| Description of the task |
Only those lines running from the start of the listing below through the line that holds "returns more than" are to be written out, exactly and in full.

*** Opening Study material ***

(** X4.  The sizes are bounded: a classification holds at most 4 strengths,
    4 weaknesses, 4 opportunities and 6 threats, and the deriver never
    returns more than 16 needs, whatever classification it is handed.
    The profile [loaded] reaches the bounds on threats and on needs. *)
Theorem sizes_bounded (p : ClientProfile) (swot : Swot) :
  (length (swot_get "Forces" (swot_from_profile p)) <= 4)%nat
  /\ (length (swot_get "Faiblesses" (swot_from_profile p)) <= 4)%nat
  /\ (length (swot_get "Opportunités" (swot_from_profile p)) <= 4)%nat
  /\ (length (swot_get "Menaces" (swot_from_profile p)) <= 6)%nat
  /\ (exists out, detect_needs p swot = Ok out /\ (length out <= 16)%nat)
  /\ length (swot_get "Menaces" (swot_from_profile loaded)) = 6%nat
  /\ (exists out, detect_needs loaded (swot_from_profile loaded) = Ok out
                  /\ length out = 16%nat).
Proof.
  pose proof (length_fired classifier_rules p) as Hlen.
  pose proof (Hlen Strength) as HF. pose proof (Hlen Weakness) as HW.
  pose proof (Hlen Opportunity) as HO. pose proof (Hlen Threat) as HM.
  rewrite <- swot_get_profile in HF, HW, HO, HM. clear Hlen.
  cbn [category_key] in HF, HW, HO, HM.
  split; [exact HF|]. split; [exact HW|]. split; [exact HO|].
  split; [exact HM|]. split; [|split].
  - exists (dedup (generated p swot)).
    split; [apply detect_needs_generated|].
    rewrite dedup_id by apply generated_keys_NoDup.
    rewrite <- (List.filter_length is_social).
    pose proof (sublist_length _ _
                  (sublist_List_filter (fun n => negb (is_social n)) _ _
                     (generated_sublist p swot))) as Hrest.
    assert (Hsoc : (length (List.filter is_social (generated p swot)) <= 1)%nat).
    { rewrite generated_social.
      destruct (str_in (taille p) _), (negb (presence_cadres p)); simpl; lia. }
    change (length (List.filter (fun n => negb (is_social n)) all_needs))
      with 15%nat in Hrest.
    lia.
  - by vm_compute.
  - eexists. split; [by vm_compute|]. by vm_compute.
Qed.

(** ** The table of needs *)

Lemma asdict_dom (n : Need) : dom (asdict n) = list_to_set Need_fields.
Proof. unfold asdict. rewrite dom_list_to_map_L. reflexivity. Qed.

(** The shape of the table of needs. *)
Lemma needs_to_dataframe_facts (needs : list Need) :
  columns (needs_to_dataframe needs) = Need_fields ++ ["Envoyer ?"]
  /\ rows (needs_to_dataframe needs)
     = map (fun n => <["Envoyer ?" := VBool true]> (asdict n)) needs
  /\ Forall (fun row : Row =>
               (forall c, is_Some (row !! c)
                          <-> c ∈ columns (needs_to_dataframe needs))
               /\ row !! "Envoyer ?" = Some (VBool true))
       (rows (needs_to_dataframe needs))
  /\ df_empty (needs_to_dataframe needs)
     = match needs with [] => true | _ :: _ => false end.
Proof.
  assert (Hcols : columns (needs_to_dataframe needs)
                  = Need_fields ++ ["Envoyer ?"]) by (destruct needs; reflexivity).
  assert (Hrows : rows (needs_to_dataframe needs)
                  = map (fun n => <["Envoyer ?" := VBool true]> (asdict n))
                      needs).
  { destruct needs as [|n l]; [reflexivity|].
    change (rows (needs_to_dataframe (n :: l)))
      with (map (insert "Envoyer ?" (VBool true)) (map asdict (n :: l))).
    by rewrite map_map. }
  split; [exact Hcols|]. split; [exact Hrows|].
  split; [|destruct needs; reflexivity].
  rewrite Hrows, Hcols. apply Forall_forall. intros row Hrow.
  apply list_elem_of_In, in_map_iff in Hrow as (n & <- & _).
  split; [|by rewrite lookup_insert_eq].
  intros c. rewrite <- elem_of_dom, dom_insert_L, asdict_dom.
  rewrite elem_of_union, elem_of_singleton, elem_of_list_to_set.
  rewrite elem_of_app, list_elem_of_singleton. tauto.
Qed.

(** X6.  The table handed to the editor has the same seven columns, in the
    same order, whether there are needs or not; it has one row for each
    need, in order, every row has a value for each column and for
    nothing else, and every row is ticked for sending.  It is empty
    exactly when there is no need. *)
Theorem needs_to_dataframe_shape (needs : list Need) :
  columns (needs_to_dataframe needs) = Need_fields ++ ["Envoyer ?"]
  /\ rows (needs_to_dataframe needs)
     = map (fun n => <["Envoyer ?" := VBool true]> (asdict n)) needs
  /\ Forall (fun row : Row =>
               (forall c, is_Some (row !! c)
                          <-> c ∈ columns (needs_to_dataframe needs))
               /\ row !! "Envoyer ?" = Some (VBool true))
       (rows (needs_to_dataframe needs))
  /\ df_empty (needs_to_dataframe needs)
     = match needs with [] => true | _ :: _ => false end.
Proof. apply needs_to_dataframe_facts. Qed.

(** ** The routing of a row to an address *)

Lemma SERVICES_labels_NoDup : NoDup (SERVICES_items.*2).
Proof. apply (bool_decide_unpack _). by vm_compute. Qed.

Lemma SERVICES_keys_have_recipients :
  Forall (fun kl : string * string => is_Some (DEFAULT_RECIPIENTS !! kl.1))
    SERVICES_items.
Proof.
  unfold SERVICES_items.
  repeat (apply Forall_cons; split; [eexists; vm_compute; reflexivity|]).
  by apply Forall_nil.
Qed.

Lemma find_recipient_first_match (items : list (string * string))
    (recipients : gmap string string) (row : Row) (v : Value) :
  row !! "service" = Some v ->
  Forall (fun kl : string * string => is_Some (DEFAULT_RECIPIENTS !! kl.1))
    items ->
  find_recipient items recipients row
  = Ok (match first_match v items with
        | Some kl => Some (default (DEFAULT_RECIPIENTS !!! kl.1)
                             (recipients !! kl.1))
        | None => None
        end).
Proof.
  intros Hrow. induction items as [|[k l] items IH]; intros Hitems.
  - reflexivity.
  - apply Forall_cons in Hitems as [[d Hd] Hitems]. simpl in Hd.
    cbn [find_recipient]. unfold getitem. rewrite Hrow.
    unfold first_match. cbn [mbind Result_bind List.find snd fst].
    destruct (str_eq_value l v).
    + rewrite Hd. cbn [mbind Result_bind mret Result_ret fst].
      by rewrite (lookup_total_correct _ _ _ Hd).
    + by apply IH.
Qed.

Lemma first_match_label (items : list (string * string)) (k label : string) :
  NoDup (items.*2) -> (k, label) ∈ items ->
  first_match (VStr label) items = Some (k, label).
Proof.
  unfold first_match.
  induction items as [|[k' l'] items IH]; intros Hnd Hin;
    [by apply elem_of_nil in Hin|].
  cbn [fmap list_fmap snd] in Hnd. apply NoDup_cons in Hnd as [Hl' Hnd].
  cbn [List.find snd str_eq_value].
  apply elem_of_cons in Hin as [Heq|Hin].
  - injection Heq as -> ->. by rewrite String.eqb_refl.
  - destruct (String.eqb l' label) eqn:Heq; [|by apply IH].
    apply String.eqb_eq in Heq. subst l'. exfalso. apply Hl'.
    by apply (list_elem_of_fmap_2 snd _ (k, label)).
Qed.

Lemma first_match_Some (v : Value) (items : list (string * string))
    (kl : string * string) :
  first_match v items = Some kl -> kl ∈ items /\ v = VStr kl.2.
Proof.
  unfold first_match. intros H. apply find_some in H as [Hin Heq].
  split; [by apply list_elem_of_In|].
  destruct v; simpl in Heq; try done. by apply String.eqb_eq in Heq as ->.
Qed.

Lemma resolve_recipient_first_match (recipients : gmap string string)
    (row : Row) (v : Value) :
  row !! "service" = Some v ->
  resolve_recipient recipients row
  = Ok (or_fallback
          (match first_match v SERVICES_items with
           | Some kl => Some (default (DEFAULT_RECIPIENTS !!! kl.1)
                                (recipients !! kl.1))
           | None => None
           end)).
Proof.
  intros Hrow. unfold resolve_recipient.
  rewrite (find_recipient_first_match _ _ _ v Hrow
             SERVICES_keys_have_recipients).
  reflexivity.
Qed.

(** X7.  Routing a display name back to its key: a row whose service is the
    display name of the key [k] goes to the address typed for [k], to
    the default address of [k] when none was typed, and to
    [info@cabinet.com] when the address typed is empty. *)
Theorem resolve_recipient_round_trip (recipients : gmap string string)
    (k label : string) (row : Row) :
  SERVICES !! k = Some label ->
  row !! "service" = Some (VStr label) ->
  exists d,
    DEFAULT_RECIPIENTS !! k = Some d
    /\ resolve_recipient recipients row
       = Ok (match default d (recipients !! k) with
             | EmptyString => "info@cabinet.com"
             | String c r => String c r
             end).
Proof.
  intros Hk Hrow. apply elem_of_list_to_map_2 in Hk.
  pose proof SERVICES_keys_have_recipients as Hall.
  rewrite Forall_forall in Hall. destruct (Hall _ Hk) as [d Hd].
  exists d. split; [exact Hd|].
  rewrite (resolve_recipient_first_match _ _ _ Hrow).
  rewrite (first_match_label _ _ _ SERVICES_labels_NoDup Hk).
  cbn [fst or_fallback]. rewrite (lookup_total_correct _ _ _ Hd).
  by destruct (default d (recipients !! k)).
Qed.

Lemma resolve_recipient_round_trip_social :
  exists d,
    DEFAULT_RECIPIENTS !! "social" = Some d
    /\ resolve_recipient (<["social" := "rh@exemple.fr"]> DEFAULT_RECIPIENTS)
         (asdict need_social_audit)
       = Ok (match default d
                     (<["social" := "rh@exemple.fr"]> DEFAULT_RECIPIENTS
                        !! "social") with
             | EmptyString => "info@cabinet.com"
             | String c r => String c r
             end).
Proof.
  apply (resolve_recipient_round_trip _ "social" "Service Paie & RH");
    vm_compute; reflexivity.
Defined.

(** X8.  The routing of a row fails only when the row has no service, and
    never gives an empty address; a service that is the display name of
    no key goes to [info@cabinet.com]. *)
Theorem resolve_recipient_total (recipients : gmap string string) (row : Row) :
  match row !! "service" with
  | None => resolve_recipient recipients row = KeyError "service"
  | Some v =>
      exists e,
        resolve_recipient recipients row = Ok e
        /\ e <> EmptyString
        /\ ((forall k label, SERVICES !! k = Some label -> v <> VStr label)
            -> e = "info@cabinet.com")
  end.
Proof.
  destruct (row !! "service") as [v|] eqn:Hrow.
  - rewrite (resolve_recipient_first_match _ _ _ Hrow).
    eexists. split; [reflexivity|]. split.
    + destruct (first_match v SERVICES_items) as [kl|]; [|done].
      cbn [or_fallback].
      by destruct (default (DEFAULT_RECIPIENTS !!! kl.1) (recipients !! kl.1)).
    + intros Hno.
      destruct (first_match v SERVICES_items) as [[k l]|] eqn:Hfm; [|done].
      apply first_match_Some in Hfm as [Hin ->]. exfalso.
      apply (Hno k l); [|done].
      apply elem_of_list_to_map_1; [apply SERVICES_keys_NoDup | done].
  - unfold resolve_recipient, SERVICES_items. cbn [find_recipient].
    unfold getitem. by rewrite Hrow.
Qed.

(** ** The draft of an e-mail *)

Section EmailProperties.

Variable dedent : string -> string.

Lemma getitem_Ok (row : Row) (k : string) :
  is_Some (row !! k) -> exists v, row !! k = Some v /\ getitem row k = Ok v.
Proof. intros [v Hv]. exists v. unfold getitem. by rewrite Hv. Qed.

(** Closes the case of [make_email] on a row that lacks the field [K]. *)
Ltac missing_field row K HK :=
  split; [split|split];
  [ intros Hall; rewrite Forall_forall in Hall;
    assert (Hs : is_Some (row !! K))
      by (apply Hall, str_in_elem_of; reflexivity);
    rewrite HK in Hs; by destruct Hs
  | intros [em Hem]; discriminate Hem
  | intros em Hem; discriminate Hem
  | intros k [= <-]; split; [apply str_in_elem_of; reflexivity | exact HK] ].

*** Closing Study material ***

| Output of the exercise |
(** X4.  The sizes are bounded: a classification holds at most 4 strengths,
    4 weaknesses, 4 opportunities and 6 threats, and the deriver never
    returns more than 16 needs, whatever classification it is handed.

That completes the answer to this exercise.